Lemma nat_demo_typed p : 0 <= p < 2 ^ 16 -> rule_typed (nat_demo_rule p).
Proof. unfold rule_typed. cbn. lia. Qed.

Definition demo_hdl : Z := MAKE_TBL_HDL 1 IPA_NAT_MEM_IN_DDR.
Definition demo_state {A} (r : exec (A * nat_state)) : nat_state :=
  match r with Done (_, st) => st | _ => nat_start end.
Definition demo_add (st : nat_state) (p : Z) : exec (Z * option Z * nat_state) :=
  ipa_NATI_add_ipv4_rule (ENV := nat_demo true) st demo_hdl (Some (nat_demo_rule p)) (Some 0).
Definition demo_del (up : bool) (st : nat_state) (h : Z) : exec (Z * nat_state) :=
  ipa_NATI_del_ipv4_rule (ENV := nat_demo up) st demo_hdl h.

(** The tables of 20 entries just made, with one rule, and with a second
    whose records collide with the first's in both tables. *)
Definition nat_demo0 : nat_state :=
  demo_state (ipa_NATI_add_ipv4_tbl (ENV := nat_demo true) nat_start IPA_NAT_MEM_IN_DDR 0x0A000001 20 (Some 0)).
Definition nat_demo1 : nat_state := demo_state (demo_add nat_demo0 1000).
Definition nat_demo2 : nat_state := demo_state (demo_add nat_demo1 1016).

Definition pair_of (st : nat_state) : ipa_nat_ip4_table_cache :=
  match ipv4_nat_cache st with
  | c :: _ => match ip4_tbl c with [x] => x | _ => zero_nat_table end
  | _ => zero_nat_table
  end.

Lemma pair_of_open st x : nat_open IPA_NAT_MEM_IN_DDR st x -> x = pair_of st.
Proof.
  intros [c d ch chi Hc _ Hx _ _ _ _ _ _]. unfold pair_of.
  destruct (ipv4_nat_cache st) as [|c' l]; [discriminate Hc|]. injection Hc as ->. now rewrite Hx.
Qed.

Lemma ddr_valid : valid_mem IPA_NAT_MEM_IN_DDR.
Proof. now left. Qed.

Lemma nat_demo_sram up : sram_info_ok (OS := env_os (nat_env := nat_demo up)).
Proof. unfold sram_info_ok. cbn. lia. Qed.

Lemma nat_demo_open0 : nat_open IPA_NAT_MEM_IN_DDR nat_demo0 (pair_of nat_demo0).
Proof.
  destruct (nat_add_tbl_closed (ENV := nat_demo true) IPA_NAT_MEM_IN_DDR nat_start 0x0A000001 20 0
    ddr_valid (start_nat_closed _ ddr_valid) (fun _ => eq_refl) (nat_demo_sram true) ltac:(lia) eq_refl)
    as (r & h & st & E & H).
  assert (Hst : nat_demo0 = st) by (unfold nat_demo0, demo_state; now rewrite E). rewrite Hst.
  destruct H as [(_ & _ & (x & O & _) & _)|(Hh & _)].
  - now rewrite <- (pair_of_open st x O).
  - exfalso. assert (Hx : match ipa_NATI_add_ipv4_tbl (ENV := nat_demo true) nat_start IPA_NAT_MEM_IN_DDR
      0x0A000001 20 (Some 0) with Done (_, h, _) => h | _ => 0 end = 1) by (vm_compute; reflexivity).
    rewrite E in Hx. congruence.
Qed.

Lemma nat_demo_add st p :
  nat_open IPA_NAT_MEM_IN_DDR st (pair_of st) -> hw_focus st = Some IPA_NAT_MEM_IN_DDR ->
  zlookup (pdns st) 0 = Some {| public_ip := 0x0A000001; src_metadata := 0; dst_metadata := 0 |} ->
  0 <= p < 2 ^ 16 ->
  nat_open IPA_NAT_MEM_IN_DDR (demo_state (demo_add st p)) (pair_of (demo_state (demo_add st p))).
Proof.
  intros O Hf Hp Hr.
  destruct (nat_add_open (ENV := nat_demo true) (HWS := doc_hw_spec) IPA_NAT_MEM_IN_DDR st _
    (nat_demo_rule p) 0 _ ddr_valid O Hf (nat_demo_typed p Hr) ltac:(discriminate) Hp ltac:(discriminate) eq_refl)
    as (d & c & _ & _ & r & h & st' & x' & E & O' & _).
  unfold demo_add, demo_hdl. rewrite E. cbn [demo_state]. now rewrite <- (pair_of_open st' x' O').
Qed.

Lemma nat_demo_open1 : nat_open IPA_NAT_MEM_IN_DDR nat_demo1 (pair_of nat_demo1).
Proof. apply (nat_demo_add nat_demo0 1000 nat_demo_open0); [vm_compute; reflexivity..|lia]. Qed.

Lemma nat_demo_open2 : nat_open IPA_NAT_MEM_IN_DDR nat_demo2 (pair_of nat_demo2).
Proof. apply (nat_demo_add nat_demo1 1016 nat_demo_open1); [vm_compute; reflexivity..|lia]. Qed.

Lemma demo_related st :
  nat_open IPA_NAT_MEM_IN_DDR st (pair_of st) -> hw_focus st = Some IPA_NAT_MEM_IN_DDR ->
  related IPA_NAT_MEM_IN_DDR (pdns st) st (client (pair_of st)).
Proof. intros O Hf. now exists (pair_of st). Qed.
(* ===== verification/IpaNatMap.v ===== *)
(** The maps of rule handles (dataipa/ipanat/src/ipa_nat_map.cpp,
    inc/ipa_nat_map.h): an array of five std::map from 32-bit keys to 32-bit
    values, and which of them belongs to which memory. *)
From stdpp Require Import gmap.
From S2P Require Import Prelude.

(** ipa_which_map *)
Inductive ipa_which_map := MAP_NUM_00 | MAP_NUM_01 | MAP_NUM_02 | MAP_NUM_03 | MAP_NUM_99.
#[global] Instance ipa_which_map_dec : EqDecision ipa_which_map.
Proof. solve_decision. Defined.


(** map_array *)
Record map_array := {
  map_00 : gmap Z Z; map_01 : gmap Z Z; map_02 : gmap Z Z; map_03 : gmap Z Z; map_99 : gmap Z Z }.
Definition no_maps : map_array :=
  {| map_00 := ∅; map_01 := ∅; map_02 := ∅; map_03 := ∅; map_99 := ∅ |}.

Definition get_map (which : ipa_which_map) (a : map_array) : gmap Z Z :=
  match which with
  | MAP_NUM_00 => map_00 a | MAP_NUM_01 => map_01 a | MAP_NUM_02 => map_02 a
  | MAP_NUM_03 => map_03 a | MAP_NUM_99 => map_99 a
  end.
Definition set_map (which : ipa_which_map) (m : gmap Z Z) (a : map_array) : map_array :=
  {| map_00 := if bool_decide (which = MAP_NUM_00) then m else map_00 a;
     map_01 := if bool_decide (which = MAP_NUM_01) then m else map_01 a;
     map_02 := if bool_decide (which = MAP_NUM_02) then m else map_02 a;
     map_03 := if bool_decide (which = MAP_NUM_03) then m else map_03 a;
     map_99 := if bool_decide (which = MAP_NUM_99) then m else map_99 a |}.

Lemma get_set_map w m a : get_map w (set_map w m a) = m.
Proof. now destruct w. Qed.
Lemma get_set_map_ne w w' m a : w <> w' -> get_map w (set_map w' m a) = get_map w a.
Proof. destruct w, w'; done. Qed.
#[export] Hint Rewrite get_set_map : nat_map.
#[export] Hint Rewrite get_set_map_ne using done : nat_map.

(** ** Operations: the C result, what was written through val_ptr, the maps *)
Definition ipa_nat_map_add (a : map_array) (which : ipa_which_map) (key val : Z) : Z * map_array :=
  match get_map which a !! key with
  | Some _ => (-1, a)
  | None => (0, set_map which (<[key := val]> (get_map which a)) a)
  end.

Definition ipa_nat_map_find (a : map_array) (which : ipa_which_map) (key val0 : Z) : Z * Z :=
  match get_map which a !! key with
  | Some val => (0, val)
  | None => (-1, val0)
  end.

Definition ipa_nat_map_del (a : map_array) (which : ipa_which_map) (key val0 : Z) :
    Z * Z * map_array :=
  match get_map which a !! key with
  | Some val => (0, val, set_map which (delete key (get_map which a)) a)
  | None => (-1, val0, a)
  end.

Definition ipa_nat_map_clear (a : map_array) (which : ipa_which_map) : map_array :=
  set_map which ∅ a.

(** ** Memories *)

(** DDR_SUB and SRAM_SUB, the subscripts of arrays of two. *)
Inductive mem_sub := DDR_SUB | SRAM_SUB.
#[global] Instance mem_sub_dec : EqDecision mem_sub.
Proof. solve_decision. Defined.
Record two (A : Type) := Two { at_ddr : A; at_sram : A }.
Arguments Two {A} _ _.
Arguments at_ddr {A} _.
Arguments at_sram {A} _.
Definition at_sub {A} (s : mem_sub) (p : two A) : A :=
  match s with DDR_SUB => at_ddr p | SRAM_SUB => at_sram p end.
Definition set_sub {A} (s : mem_sub) (x : A) (p : two A) : two A :=
  match s with DDR_SUB => Two x (at_sram p) | SRAM_SUB => Two (at_ddr p) x end.

Lemma at_set_sub {A} s (x : A) p : at_sub s (set_sub s x p) = x.
Proof. now destruct s. Qed.
Lemma at_set_sub_ne {A} s s' (x : A) p : s <> s' -> at_sub s (set_sub s' x p) = at_sub s p.
Proof. now destruct s, s'. Qed.

(** nati_map_pair and the pairs of nati_obj, which never change. *)
Record nati_map_pair := { orig2new_map : ipa_which_map; new2orig_map : ipa_which_map }.
Definition map_pairs : two nati_map_pair :=
  Two {| orig2new_map := MAP_NUM_00; new2orig_map := MAP_NUM_01 |}
      {| orig2new_map := MAP_NUM_02; new2orig_map := MAP_NUM_03 |}.
Definition o2n (s : mem_sub) : ipa_which_map := orig2new_map (at_sub s map_pairs).
Definition n2o (s : mem_sub) : ipa_which_map := new2orig_map (at_sub s map_pairs).

Lemma o2n_n2o s s' : o2n s <> n2o s'.
Proof. now destruct s, s'. Qed.
Lemma o2n_inj s s' : s <> s' -> o2n s <> o2n s'.
Proof. now destruct s, s'. Qed.
Lemma n2o_inj s s' : s <> s' -> n2o s <> n2o s'.
Proof. now destruct s, s'. Qed.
══════
> **What the task requires**
Return each line exactly, beginning at the start of the material above and ending at the line that includes "match r with", with both of those kept.

> **Written response**
Lemma nat_demo_typed p : 0 <= p < 2 ^ 16 -> rule_typed (nat_demo_rule p).
Proof. unfold rule_typed. cbn. lia. Qed.

Definition demo_hdl : Z := MAKE_TBL_HDL 1 IPA_NAT_MEM_IN_DDR.
Definition demo_state {A} (r : exec (A * nat_state)) : nat_state :=
  match r with Done (_, st) => st | _ => nat_start end.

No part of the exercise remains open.